++++ Data extracts ++++
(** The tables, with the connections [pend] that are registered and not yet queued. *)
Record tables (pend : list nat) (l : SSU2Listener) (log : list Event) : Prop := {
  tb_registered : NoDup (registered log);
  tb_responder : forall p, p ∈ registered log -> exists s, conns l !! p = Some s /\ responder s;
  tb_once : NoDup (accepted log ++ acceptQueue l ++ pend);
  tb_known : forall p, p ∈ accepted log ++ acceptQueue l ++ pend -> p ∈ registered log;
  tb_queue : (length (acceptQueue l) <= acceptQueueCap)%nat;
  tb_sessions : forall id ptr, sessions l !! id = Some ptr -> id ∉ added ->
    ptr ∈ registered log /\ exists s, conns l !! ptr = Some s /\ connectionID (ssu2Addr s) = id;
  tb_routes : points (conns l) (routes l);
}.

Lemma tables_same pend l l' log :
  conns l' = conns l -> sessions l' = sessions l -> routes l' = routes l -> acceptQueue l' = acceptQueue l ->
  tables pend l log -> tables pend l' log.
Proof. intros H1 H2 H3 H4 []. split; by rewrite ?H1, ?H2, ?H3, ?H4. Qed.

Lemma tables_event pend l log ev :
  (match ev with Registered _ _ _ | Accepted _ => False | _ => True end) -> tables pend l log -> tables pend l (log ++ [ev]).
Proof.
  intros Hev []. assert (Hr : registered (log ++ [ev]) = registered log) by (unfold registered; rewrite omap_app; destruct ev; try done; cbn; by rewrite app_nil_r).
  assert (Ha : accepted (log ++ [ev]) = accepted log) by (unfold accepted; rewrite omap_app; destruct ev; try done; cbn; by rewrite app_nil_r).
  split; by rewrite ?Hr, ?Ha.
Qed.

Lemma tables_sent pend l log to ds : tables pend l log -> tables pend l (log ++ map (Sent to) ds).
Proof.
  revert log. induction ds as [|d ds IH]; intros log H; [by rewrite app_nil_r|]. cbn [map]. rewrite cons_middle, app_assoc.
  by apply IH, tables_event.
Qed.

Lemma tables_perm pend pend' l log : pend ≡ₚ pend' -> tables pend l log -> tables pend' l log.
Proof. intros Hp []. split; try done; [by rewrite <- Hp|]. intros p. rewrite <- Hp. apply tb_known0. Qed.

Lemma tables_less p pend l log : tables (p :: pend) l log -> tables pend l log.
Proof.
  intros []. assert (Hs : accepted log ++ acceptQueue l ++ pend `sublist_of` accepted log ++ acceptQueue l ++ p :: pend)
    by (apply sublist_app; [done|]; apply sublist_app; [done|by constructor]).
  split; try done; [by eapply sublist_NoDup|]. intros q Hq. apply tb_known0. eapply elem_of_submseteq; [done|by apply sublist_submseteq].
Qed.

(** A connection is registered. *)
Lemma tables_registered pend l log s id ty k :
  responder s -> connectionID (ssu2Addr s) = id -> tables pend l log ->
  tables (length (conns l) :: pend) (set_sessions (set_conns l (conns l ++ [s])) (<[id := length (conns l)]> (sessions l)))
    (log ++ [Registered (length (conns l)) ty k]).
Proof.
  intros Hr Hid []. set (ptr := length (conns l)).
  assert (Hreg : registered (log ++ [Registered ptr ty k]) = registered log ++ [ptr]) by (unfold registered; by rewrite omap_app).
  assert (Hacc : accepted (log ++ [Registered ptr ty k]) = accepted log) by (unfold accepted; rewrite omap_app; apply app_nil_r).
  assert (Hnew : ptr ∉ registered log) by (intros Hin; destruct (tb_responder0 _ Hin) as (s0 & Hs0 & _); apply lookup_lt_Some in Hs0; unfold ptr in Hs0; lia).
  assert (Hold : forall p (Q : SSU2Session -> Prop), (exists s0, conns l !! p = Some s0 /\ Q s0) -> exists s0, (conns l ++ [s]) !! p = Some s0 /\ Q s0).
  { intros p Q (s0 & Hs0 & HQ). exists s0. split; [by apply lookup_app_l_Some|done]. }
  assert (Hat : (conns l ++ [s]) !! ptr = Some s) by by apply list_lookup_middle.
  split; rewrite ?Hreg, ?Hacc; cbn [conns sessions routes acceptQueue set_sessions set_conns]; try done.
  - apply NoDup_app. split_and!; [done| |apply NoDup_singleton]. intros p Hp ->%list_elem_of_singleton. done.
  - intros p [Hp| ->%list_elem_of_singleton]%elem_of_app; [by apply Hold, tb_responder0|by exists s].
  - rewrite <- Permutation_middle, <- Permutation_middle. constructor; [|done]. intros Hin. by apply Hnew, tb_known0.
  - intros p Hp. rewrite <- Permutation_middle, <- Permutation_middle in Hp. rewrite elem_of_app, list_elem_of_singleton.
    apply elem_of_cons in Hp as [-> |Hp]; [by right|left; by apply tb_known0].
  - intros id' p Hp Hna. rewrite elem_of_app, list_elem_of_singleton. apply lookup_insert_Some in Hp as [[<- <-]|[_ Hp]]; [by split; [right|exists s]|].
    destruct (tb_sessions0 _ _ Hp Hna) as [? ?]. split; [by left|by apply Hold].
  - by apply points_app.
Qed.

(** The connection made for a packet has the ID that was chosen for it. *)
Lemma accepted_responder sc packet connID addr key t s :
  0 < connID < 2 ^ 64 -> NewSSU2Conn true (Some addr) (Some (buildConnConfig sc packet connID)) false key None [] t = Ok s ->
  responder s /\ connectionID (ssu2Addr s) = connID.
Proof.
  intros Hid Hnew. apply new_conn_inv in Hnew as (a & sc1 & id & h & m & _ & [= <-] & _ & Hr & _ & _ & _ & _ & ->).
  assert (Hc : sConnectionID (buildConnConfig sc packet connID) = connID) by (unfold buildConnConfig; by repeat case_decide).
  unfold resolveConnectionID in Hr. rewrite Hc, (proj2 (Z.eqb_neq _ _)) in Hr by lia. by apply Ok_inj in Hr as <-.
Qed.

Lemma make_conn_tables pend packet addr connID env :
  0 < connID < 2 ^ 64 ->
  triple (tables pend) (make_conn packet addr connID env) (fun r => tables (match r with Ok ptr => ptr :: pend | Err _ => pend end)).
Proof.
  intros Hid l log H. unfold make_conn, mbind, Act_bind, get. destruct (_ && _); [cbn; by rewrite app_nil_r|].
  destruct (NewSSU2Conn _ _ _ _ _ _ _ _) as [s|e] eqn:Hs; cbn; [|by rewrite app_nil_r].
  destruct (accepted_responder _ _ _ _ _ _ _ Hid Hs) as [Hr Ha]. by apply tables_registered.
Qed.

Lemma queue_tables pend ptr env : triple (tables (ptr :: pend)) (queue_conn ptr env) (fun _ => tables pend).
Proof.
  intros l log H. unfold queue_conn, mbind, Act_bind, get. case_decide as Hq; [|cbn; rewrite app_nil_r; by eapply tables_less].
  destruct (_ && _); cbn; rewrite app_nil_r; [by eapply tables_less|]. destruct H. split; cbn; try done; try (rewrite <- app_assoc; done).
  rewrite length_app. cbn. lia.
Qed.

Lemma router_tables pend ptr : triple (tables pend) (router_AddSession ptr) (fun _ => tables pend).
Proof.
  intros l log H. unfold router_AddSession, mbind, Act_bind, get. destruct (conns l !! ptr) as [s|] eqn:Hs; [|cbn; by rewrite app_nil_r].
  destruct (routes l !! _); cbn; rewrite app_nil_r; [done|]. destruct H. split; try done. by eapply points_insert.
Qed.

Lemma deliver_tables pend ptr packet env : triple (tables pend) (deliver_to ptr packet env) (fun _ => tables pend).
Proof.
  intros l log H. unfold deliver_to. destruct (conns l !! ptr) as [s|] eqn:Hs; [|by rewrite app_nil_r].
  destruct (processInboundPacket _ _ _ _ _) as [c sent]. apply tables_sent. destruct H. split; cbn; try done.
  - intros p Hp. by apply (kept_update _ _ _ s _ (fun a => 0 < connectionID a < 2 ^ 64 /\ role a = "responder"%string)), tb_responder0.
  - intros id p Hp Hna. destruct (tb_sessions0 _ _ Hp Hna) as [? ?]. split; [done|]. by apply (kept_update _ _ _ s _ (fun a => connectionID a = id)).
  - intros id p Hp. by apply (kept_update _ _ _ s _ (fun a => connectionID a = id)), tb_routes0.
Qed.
++++
:: Exercise details ::
Could you set down, word for word, only the lines above from the line with "tables (length (conns" to the line with "assert (Hacc : accepted", including both?

:: Expected answer ::
  tables (length (conns l) :: pend) (set_sessions (set_conns l (conns l ++ [s])) (<[id := length (conns l)]> (sessions l)))
    (log ++ [Registered (length (conns l)) ty k]).
Proof.
  intros Hr Hid []. set (ptr := length (conns l)).
  assert (Hreg : registered (log ++ [Registered ptr ty k]) = registered log ++ [ptr]) by (unfold registered; by rewrite omap_app).
  assert (Hacc : accepted (log ++ [Registered ptr ty k]) = accepted log) by (unfold accepted; rewrite omap_app; apply app_nil_r).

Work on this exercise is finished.